Copy each line of the listing where the word "ends" can be found.

The input

::::

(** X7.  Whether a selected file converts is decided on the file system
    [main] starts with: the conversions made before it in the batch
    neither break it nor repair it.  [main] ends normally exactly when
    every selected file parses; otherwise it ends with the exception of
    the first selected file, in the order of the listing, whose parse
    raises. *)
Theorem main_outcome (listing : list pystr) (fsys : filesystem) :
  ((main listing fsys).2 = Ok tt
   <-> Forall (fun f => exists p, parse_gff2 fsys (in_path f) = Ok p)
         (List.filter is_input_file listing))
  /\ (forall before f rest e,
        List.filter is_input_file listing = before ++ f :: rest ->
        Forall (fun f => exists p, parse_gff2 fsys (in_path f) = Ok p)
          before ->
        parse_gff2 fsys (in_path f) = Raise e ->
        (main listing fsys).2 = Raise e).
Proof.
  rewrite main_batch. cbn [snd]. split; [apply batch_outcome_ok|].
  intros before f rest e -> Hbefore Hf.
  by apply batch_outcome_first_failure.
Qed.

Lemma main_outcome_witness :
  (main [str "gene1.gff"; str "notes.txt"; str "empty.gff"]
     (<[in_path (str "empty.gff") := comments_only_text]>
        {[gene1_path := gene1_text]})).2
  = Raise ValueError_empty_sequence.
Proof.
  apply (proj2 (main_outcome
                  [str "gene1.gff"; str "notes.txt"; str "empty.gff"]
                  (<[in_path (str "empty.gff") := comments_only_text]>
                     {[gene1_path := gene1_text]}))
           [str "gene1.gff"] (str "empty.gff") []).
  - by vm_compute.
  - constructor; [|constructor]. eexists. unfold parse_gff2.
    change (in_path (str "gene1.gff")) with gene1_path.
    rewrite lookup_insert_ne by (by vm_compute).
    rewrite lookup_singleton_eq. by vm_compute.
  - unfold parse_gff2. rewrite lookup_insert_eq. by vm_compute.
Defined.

::::

Result of the exercise
    neither break it nor repair it.  [main] ends normally exactly when
    every selected file parses; otherwise it ends with the exception of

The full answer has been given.